● **Task directions**
Which lines in the entries below contain the string "strings"? Show each of them in full.

Dataset entries
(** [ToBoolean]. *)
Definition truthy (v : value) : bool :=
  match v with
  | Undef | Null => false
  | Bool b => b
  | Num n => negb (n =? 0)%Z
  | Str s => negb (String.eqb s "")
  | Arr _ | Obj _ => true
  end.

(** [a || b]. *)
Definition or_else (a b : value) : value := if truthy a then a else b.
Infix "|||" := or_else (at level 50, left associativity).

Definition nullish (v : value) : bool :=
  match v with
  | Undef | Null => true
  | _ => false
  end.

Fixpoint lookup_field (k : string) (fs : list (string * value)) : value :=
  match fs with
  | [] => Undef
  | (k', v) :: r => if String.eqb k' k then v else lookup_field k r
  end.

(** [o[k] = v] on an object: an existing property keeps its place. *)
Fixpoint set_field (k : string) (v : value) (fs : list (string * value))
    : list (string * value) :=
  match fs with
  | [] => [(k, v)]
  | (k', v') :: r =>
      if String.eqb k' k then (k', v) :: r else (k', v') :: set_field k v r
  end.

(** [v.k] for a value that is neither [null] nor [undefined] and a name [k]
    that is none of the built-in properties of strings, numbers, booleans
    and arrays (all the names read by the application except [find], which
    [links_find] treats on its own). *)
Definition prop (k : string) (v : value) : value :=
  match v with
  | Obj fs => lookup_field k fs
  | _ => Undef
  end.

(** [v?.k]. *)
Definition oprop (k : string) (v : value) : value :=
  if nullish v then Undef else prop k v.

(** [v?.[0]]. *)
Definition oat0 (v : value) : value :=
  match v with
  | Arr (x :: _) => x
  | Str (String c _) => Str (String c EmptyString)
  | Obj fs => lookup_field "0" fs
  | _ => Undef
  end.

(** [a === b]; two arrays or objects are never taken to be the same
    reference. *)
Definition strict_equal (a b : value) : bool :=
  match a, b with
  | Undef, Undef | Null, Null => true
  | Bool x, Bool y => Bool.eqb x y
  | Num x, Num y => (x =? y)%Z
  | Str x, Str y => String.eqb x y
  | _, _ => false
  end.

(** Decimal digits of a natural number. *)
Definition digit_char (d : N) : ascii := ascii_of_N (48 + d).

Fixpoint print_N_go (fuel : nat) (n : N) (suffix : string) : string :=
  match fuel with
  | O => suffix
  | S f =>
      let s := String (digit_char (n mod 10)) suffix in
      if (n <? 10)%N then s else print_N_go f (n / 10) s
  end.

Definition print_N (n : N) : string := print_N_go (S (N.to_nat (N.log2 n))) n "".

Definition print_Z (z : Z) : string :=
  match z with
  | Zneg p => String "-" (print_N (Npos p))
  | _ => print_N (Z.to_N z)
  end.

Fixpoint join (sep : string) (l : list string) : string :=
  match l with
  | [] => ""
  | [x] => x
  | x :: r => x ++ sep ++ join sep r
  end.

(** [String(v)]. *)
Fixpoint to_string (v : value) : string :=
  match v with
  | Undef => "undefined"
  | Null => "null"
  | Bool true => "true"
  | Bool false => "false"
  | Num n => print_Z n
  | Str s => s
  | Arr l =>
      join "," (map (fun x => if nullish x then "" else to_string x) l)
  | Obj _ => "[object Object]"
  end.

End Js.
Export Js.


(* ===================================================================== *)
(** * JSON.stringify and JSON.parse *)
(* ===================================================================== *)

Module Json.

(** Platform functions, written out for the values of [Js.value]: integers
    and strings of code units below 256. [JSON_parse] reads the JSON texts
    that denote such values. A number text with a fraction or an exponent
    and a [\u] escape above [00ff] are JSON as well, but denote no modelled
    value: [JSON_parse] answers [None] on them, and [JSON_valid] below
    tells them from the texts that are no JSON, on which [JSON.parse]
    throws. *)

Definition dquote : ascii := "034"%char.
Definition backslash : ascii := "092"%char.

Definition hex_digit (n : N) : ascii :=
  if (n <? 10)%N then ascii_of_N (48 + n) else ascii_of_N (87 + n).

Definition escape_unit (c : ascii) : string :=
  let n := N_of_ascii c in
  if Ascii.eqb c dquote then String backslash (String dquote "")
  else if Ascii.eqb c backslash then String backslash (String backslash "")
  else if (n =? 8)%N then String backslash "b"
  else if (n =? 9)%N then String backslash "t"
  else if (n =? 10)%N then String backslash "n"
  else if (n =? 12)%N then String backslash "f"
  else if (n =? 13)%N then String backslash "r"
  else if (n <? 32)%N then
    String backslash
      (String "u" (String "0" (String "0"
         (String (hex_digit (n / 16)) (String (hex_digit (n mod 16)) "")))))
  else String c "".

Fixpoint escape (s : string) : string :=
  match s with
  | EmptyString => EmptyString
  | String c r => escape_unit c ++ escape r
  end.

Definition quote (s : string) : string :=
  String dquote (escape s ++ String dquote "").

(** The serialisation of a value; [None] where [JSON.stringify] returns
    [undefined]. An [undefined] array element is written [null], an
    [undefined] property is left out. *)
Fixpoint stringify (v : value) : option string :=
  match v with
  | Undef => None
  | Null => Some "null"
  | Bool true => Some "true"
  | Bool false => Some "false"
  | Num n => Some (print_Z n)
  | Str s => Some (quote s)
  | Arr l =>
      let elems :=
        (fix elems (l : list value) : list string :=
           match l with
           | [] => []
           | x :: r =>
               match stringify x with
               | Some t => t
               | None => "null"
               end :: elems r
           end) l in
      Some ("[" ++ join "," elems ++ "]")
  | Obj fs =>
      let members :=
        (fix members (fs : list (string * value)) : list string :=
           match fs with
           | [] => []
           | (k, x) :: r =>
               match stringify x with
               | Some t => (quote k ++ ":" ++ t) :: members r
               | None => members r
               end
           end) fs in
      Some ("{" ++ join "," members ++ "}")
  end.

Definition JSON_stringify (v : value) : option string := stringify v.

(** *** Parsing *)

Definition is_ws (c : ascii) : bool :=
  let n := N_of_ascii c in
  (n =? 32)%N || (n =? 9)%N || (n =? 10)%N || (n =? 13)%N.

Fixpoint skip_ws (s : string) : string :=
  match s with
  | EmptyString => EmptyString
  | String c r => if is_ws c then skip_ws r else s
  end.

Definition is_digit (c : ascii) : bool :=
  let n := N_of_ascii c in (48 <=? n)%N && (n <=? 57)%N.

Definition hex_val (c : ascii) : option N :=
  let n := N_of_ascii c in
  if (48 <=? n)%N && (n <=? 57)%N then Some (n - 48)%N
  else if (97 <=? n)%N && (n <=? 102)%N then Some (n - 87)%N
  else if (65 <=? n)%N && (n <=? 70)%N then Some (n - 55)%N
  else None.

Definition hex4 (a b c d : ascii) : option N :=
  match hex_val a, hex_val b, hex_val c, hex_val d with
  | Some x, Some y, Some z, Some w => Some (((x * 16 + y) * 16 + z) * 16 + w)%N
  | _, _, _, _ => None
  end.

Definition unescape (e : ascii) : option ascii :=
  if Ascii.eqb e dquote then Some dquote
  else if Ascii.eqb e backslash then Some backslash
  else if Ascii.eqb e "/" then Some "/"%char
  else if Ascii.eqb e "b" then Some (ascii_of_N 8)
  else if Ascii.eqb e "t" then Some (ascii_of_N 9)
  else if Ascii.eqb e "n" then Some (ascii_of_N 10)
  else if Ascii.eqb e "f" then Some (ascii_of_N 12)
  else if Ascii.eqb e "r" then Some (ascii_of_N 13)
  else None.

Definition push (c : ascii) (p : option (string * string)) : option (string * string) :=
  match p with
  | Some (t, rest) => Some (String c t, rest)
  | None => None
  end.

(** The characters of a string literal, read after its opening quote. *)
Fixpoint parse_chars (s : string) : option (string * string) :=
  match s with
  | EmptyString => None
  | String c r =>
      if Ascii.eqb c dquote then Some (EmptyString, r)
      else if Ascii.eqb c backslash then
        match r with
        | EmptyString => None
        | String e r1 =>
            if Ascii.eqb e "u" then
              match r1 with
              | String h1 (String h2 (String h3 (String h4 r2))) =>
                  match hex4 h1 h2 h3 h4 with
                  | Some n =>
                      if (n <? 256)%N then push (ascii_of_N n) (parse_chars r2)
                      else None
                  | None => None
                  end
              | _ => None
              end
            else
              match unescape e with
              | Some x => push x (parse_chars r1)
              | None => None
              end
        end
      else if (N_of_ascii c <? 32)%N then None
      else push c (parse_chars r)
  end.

● **Answer for the task**
    that is none of the built-in properties of strings, numbers, booleans
    and strings of code units below 256. [JSON_parse] reads the JSON texts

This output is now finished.